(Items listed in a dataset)
═══

Lemma chan_inv_step s e : chan_inv s → chan_inv (sys_step s e).
Proof.
  intros Hinv. destruct e as [i c|i a]; cbn [sys_step].
  { destruct (threads s !! i) eqn:Hi; [done|]. apply chan_inv_start; [done..|by destruct c]. }
  destruct (threads s !! i) as [p|] eqn:Hi; [|done].
  destruct (pc_step a (flag s) p) as [[f' p']|] eqn:Hp; [|done].
  destruct Hinv as [H1 H2 H3].
  apply pc_step_channel in Hp as [Ht Hrx Hb|Ht _ Hrx Hrx0| -> Ht -> |rx Hrx Ht Hrx'|rx -> Ht -> ].
  - constructor; cbn [flag threads]; rewrite ?Ht.
    + intros j q rx Hj Hq. destruct (decide (i = j)) as [->|]; simplify_map_eq; [|by eauto].
      rewrite Hrx in Hq. eauto.
    + intros j k q r rx Hj Hk Hq Hr.
      destruct (decide (i = j)) as [<-|], (decide (i = k)) as [<-|]; simplify_map_eq;
        rewrite ?Hrx in *; eauto.
    + intros j rx Hj Hbt. destruct (decide (i = j)) as [->|]; simplify_map_eq; [|by eauto].
      rewrite (Hb rx) in Hbt; done.
  - constructor; cbn [flag threads]; rewrite ?Ht.
    + intros j q rx Hj Hq. rewrite send_live.
      destruct (decide (i = j)) as [->|]; simplify_map_eq; eauto.
    + intros j k q r rx Hj Hk Hq Hr.
      destruct (decide (i = j)) as [<-|], (decide (i = k)) as [<-|]; simplify_map_eq; eauto.
    + intros j rx Hj Hbt. destruct (decide (i = j)) as [->|]; simplify_map_eq.
      apply send_changed. by eapply H1.
  - constructor; cbn [flag threads]; rewrite ?Ht.
    + intros j q rx Hj Hq. rewrite subscribe_live.
      destruct (decide (i = j)) as [->|]; simplify_map_eq; eauto.
    + intros j k q r rx Hj Hk Hq Hr.
      pose proof (subscribe_fresh (tx (flag s))) as Hfresh.
      destruct (decide (i = j)) as [<-|], (decide (i = k)) as [<-|]; simplify_map_eq; eauto;
        destruct Hfresh; eauto.
    + intros j rx Hj Hbt. destruct (decide (i = j)) as [->|]; simplify_map_eq.
      rewrite subscribe_borrow in Hbt. rewrite subscribe_other by by eapply H1. eauto.
  - constructor; cbn [flag threads]; rewrite ?Ht.
    + intros j q r Hj Hq. rewrite drop_live.
      destruct (decide (i = j)) as [->|]; simplify_map_eq. split; [by eauto|]. intros ->. eauto.
    + intros j k q r rx' Hj Hk Hq Hr.
      destruct (decide (i = j)) as [<-|], (decide (i = k)) as [<-|]; simplify_map_eq; eauto.
    + intros j r Hj Hbt. destruct (decide (i = j)) as [->|]; simplify_map_eq.
      rewrite drop_borrow in Hbt. rewrite drop_other; [by eauto|]. intros ->. eauto.
  - constructor; cbn [flag threads]; rewrite ?Ht.
    + intros j q r Hj Hq. rewrite seen_live.
      destruct (decide (i = j)) as [->|]; simplify_map_eq; eauto.
    + intros j k q r rx' Hj Hk Hq Hr.
      destruct (decide (i = j)) as [<-|], (decide (i = k)) as [<-|]; simplify_map_eq; eauto.
    + intros j r Hj Hbt. destruct (decide (i = j)) as [->|]; simplify_map_eq.
      rewrite seen_borrow in Hbt. rewrite seen_other; [by eauto|]. intros ->. eauto.
Qed.

Lemma reachable_chan_inv s : reachable s → chan_inv s.
Proof.
  revert s. apply reachable_ind_step; [|intros s e _; apply chan_inv_step].
  constructor; intros; cbn in *; simplify_map_eq.
Qed.

(** ** Waiters that are woken *)

Lemma send_true_kept w : borrow w = true → borrow (send true w).1 = true.
Proof.
  intros Hw. destruct ((send true w).2) eqn:Hs; [by apply send_borrow|].
  by rewrite send_failed.
Qed.

Lemma borrow_step s e :
  borrow (tx (flag s)) = true → borrow (tx (flag (sys_step s e))) = true.
Proof.
  intros Hb. destruct e as [i c|i a]; cbn [sys_step]; (destruct (threads s !! i) as [p|]; [|done]);
    [done|]. destruct (pc_step a (flag s) p) as [[f' p']|] eqn:Hp; [|done]. cbn [flag].
  apply pc_step_channel in Hp as [Ht|Ht|_ Ht _|rx _ Ht _|rx _ Ht _]; rewrite Ht;
    rewrite ?subscribe_borrow, ?drop_borrow, ?seen_borrow; auto using send_true_kept.
Qed.

(** A thread is moved by its own steps only. *)
Lemma other_step s e i p :
  threads s !! i = Some p → (∀ a, e ≠ Step i a) → threads (sys_step s e) !! i = Some p.
Proof.
  intros Hi He. destruct e as [j c|j a]; cbn [sys_step].
  - destruct (threads s !! j) eqn:Hj; [done|]. cbn [threads].
    rewrite lookup_insert_ne; [done|]. intros ->. congruence.
  - destruct (threads s !! j) as [q|] eqn:Hj; [|done].
    destruct (pc_step a (flag s) q) as [[f' q']|]; [|done]. cbn [threads].
    rewrite lookup_insert_ne; [done|]. intros ->. by destruct (He a).
Qed.

(** Steps a waiter with a receiver still makes once the value was sent. *)
Definition wait_rank p : option nat :=
  match p with
  | Return RWaitReady => Some 0
  | Wait_borrow _ | Wait_check _ => Some 1
  | Wait_changed _ => Some 2
  | _ => None
  end.

Definition is_step (i : nat) (e : event) : bool :=
  match e with Step j Run => bool_decide (i = j) | _ => false end.
(** The steps a schedule gives to a thread. *)
Definition own_steps (i : nat) (sched : list event) : nat := length (filter (is_step i) sched).

Lemma wait_step s e i p n :
  chan_inv s → borrow (tx (flag s)) = true → threads s !! i = Some p → wait_rank p = Some n →
  ∃ p', threads (sys_step s e) !! i = Some p' ∧
    wait_rank p' = Some (if is_step i e then pred n else n).
Proof.
  intros Hc Hb Hi Hn.
  assert ((∀ a, e ≠ Step i a) → ∃ p', threads (sys_step s e) !! i = Some p' ∧ wait_rank p' = Some n)
    as Hother by (intros He; exists p; split; [by apply other_step|done]).
  destruct e as [j c|j a]; [by apply Hother|].
  destruct (decide (i = j)) as [<-|Hij].
  2: { assert (is_step i (Step j a) = false) as ->.
       { destruct a; [|done]. by apply bool_decide_eq_false_2. }
       apply Hother. intros a' [= <- _]. done. }
  cbn [sys_step is_step]. rewrite Hi. destruct a.
  - rewrite bool_decide_eq_true_2 by done.
    destruct p as [| | | | | | | | | | | | | | | | | |rx|rx|rx|[]]; try done;
      injection Hn as <-; cbn [pc_step]; rewrite ?Hb, ?(ci_changed _ Hc _ _ Hi Hb);
      cbn [threads]; rewrite ?lookup_insert_eq; eauto.
  - exists p. destruct p as [| | | | | | | | | | | | | | | | | |rx|rx|rx|[]]; try done.
Qed.

Lemma wait_run s sched i p n :
  chan_inv s → borrow (tx (flag s)) = true → threads s !! i = Some p → wait_rank p = Some n →
  ∃ p', threads (run s sched) !! i = Some p' ∧ wait_rank p' = Some (n - own_steps i sched).
Proof.
  revert s p n. induction sched as [|e sched IH]; intros s p n Hc Hb Hi Hn.
  { exists p. cbn. by rewrite Nat.sub_0_r. }
  destruct (wait_step s e i p n Hc Hb Hi Hn) as (p1 & Hi1 & Hn1).
  destruct (IH _ _ _ (chan_inv_step _ e Hc) (borrow_step _ e Hb) Hi1 Hn1) as (p2 & Hi2 & Hn2).
  exists p2. split; [done|]. rewrite Hn2. unfold own_steps.
  rewrite filter_cons. f_equal. destruct (is_step i e); case_decide; simpl; try done; lia.
Qed.

Lemma wait_rank_returned p : wait_rank p = Some 0 → p = Return RWaitReady.
Proof. by destruct p as [| | | | | | | | | | | | | | | | | | | | |[]]. Qed.
(** ** A waiter that is not *)

Lemma run_start s i c l :
  threads s !! i = None →
  run s (Start i c :: l) = run (mkSystem (flag s) (<[i := call_pc c]> (threads s))) l.
Proof. intros Hi. unfold run. cbn [foldl sys_step]. by rewrite Hi. Qed.

Lemma run_step s i a l p f' p' :
  threads s !! i = Some p → pc_step a (flag s) p = Some (f', p') →
  run s (Step i a :: l) = run (mkSystem f' (<[i := p']> (threads s))) l.
Proof. intros Hi Hp. unfold run. cbn [foldl sys_step]. by rewrite Hi, Hp. Qed.

(** The calls that will still send. *)
Definition will_send p : bool :=
  match p with
  | IsReady_drop _ false | IsReady_send _ | Mark_clear | Mark_unlock true | Mark_send => true
  | _ => false
  end.

(** The flag is ready, nobody is going to say so any more, and [i] waits to hear it. *)
Record stuck (i : nat) (rx : Rx) s : Prop := {
  st_ready : ready (flag s) = true;
  st_tokens : tokens (flag s) = ∅;
  st_waits : threads s !! i = Some (Wait_changed rx);
  st_unseen : has_changed rx (tx (flag s)) = false;
  st_senders : ∀ j p, threads s !! j = Some p → will_send p = false;
}.

Lemma is_ready_returns_will_send k b : will_send (is_ready_returns k b) = false.
Proof. by destruct k, b. Qed.

(** On a ready flag without tokens, a step never makes a sender. *)
Lemma pc_step_no_sender a f p f' p' :
  ready f = true → tokens f = ∅ → will_send p = false → pc_step a f p = Some (f', p') →
  ready f' = true ∧ tokens f' = ∅ ∧ will_send p' = false.
Proof.
  intros Hr Ht Hp Hs.
  assert (∀ t, t ∉ tokens f) as Hno by (rewrite Ht; set_solver).
  pc_cases p a Hs; rewrite ?is_ready_returns_will_send, ?Hr; try done; try congruence; exfalso; eauto.
Qed.

Lemma stuck_step i rx s e : chan_inv s → stuck i rx s → stuck i rx (sys_step s e).
Proof.
  intros Hc [H1 H2 H3 H4 H5]. destruct e as [j c|j a]; cbn [sys_step].
  - destruct (threads s !! j) eqn:Hj; [done|]. constructor; cbn [flag threads]; try done.
    + rewrite lookup_insert_ne; [done|]. intros ->. congruence.
    + intros k p Hk. destruct (decide (j = k)) as [<-|]; simplify_map_eq; [by destruct c|eauto].
  - destruct (threads s !! j) as [p|] eqn:Hj; [|done].
    destruct (pc_step a (flag s) p) as [[f' p']|] eqn:Hp; [|done].
    pose proof (pc_step_no_sender _ _ _ _ _ H1 H2 (H5 _ _ Hj) Hp) as (Hr & Ht & Hw).
    assert (j ≠ i) as Hji.
    { intros ->. rewrite Hj in H3. injection H3 as ->. cbn [pc_step] in Hp.
      destruct a; [|done]. by rewrite H4 in Hp. }
    constructor; cbn [flag threads]; [done..| | |].
    + by rewrite lookup_insert_ne.
    + pose proof (ci_live _ Hc _ _ rx H3 eq_refl) as Hlive.
      apply pc_step_channel in Hp as [Htx|_ Hs _ _|_ Htx _|r Hrx Htx _|r -> Htx _].
      * by rewrite Htx.
      * exfalso. specialize (H5 _ _ Hj). by destruct p.
      * by rewrite Htx, subscribe_other.
      * rewrite Htx, drop_other; [done|]. intros ->. destruct Hji. by apply (ci_own _ Hc j i p (Wait_changed r) r).
      * rewrite Htx, seen_other; [done|]. intros ->. destruct Hji. by apply (ci_own _ Hc j i (Wait_changed r) (Wait_changed r) r).
    + intros k q Hk. destruct (decide (j = k)) as [<-|]; simplify_map_eq; eauto.
Qed.

Lemma stuck_run i rx s sched : chan_inv s → stuck i rx s → stuck i rx (run s sched).
Proof.
  revert s. induction sched as [|e sched IH]; intros s Hc Hs; [done|].
  apply IH; [by apply chan_inv_step|by apply stuck_step].
Qed.

(** One call subscribes; a second finds the flag not ready in [wait_ready]; a third
    marks the flag and sends while there is no receiver; only then does the second
    subscribe to the channel. *)
Definition lost_wakeup_schedule : list event :=
  Start 0 subscribe :: replicate 4 (Step 0 Run) ++
  Start 1 wait_ready :: replicate 5 (Step 1 Run) ++
  Start 2 (mark_ready 1) :: replicate 6 (Step 2 Run) ++
  replicate 2 (Step 1 Run).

═══

• [What you will do] Check every line of the records, and copy the ones that hold the word "then".

• [Problem solution]
    wait_rank p' = Some (if is_step i e then pred n else n).
    marks the flag and sends while there is no receiver; only then does the second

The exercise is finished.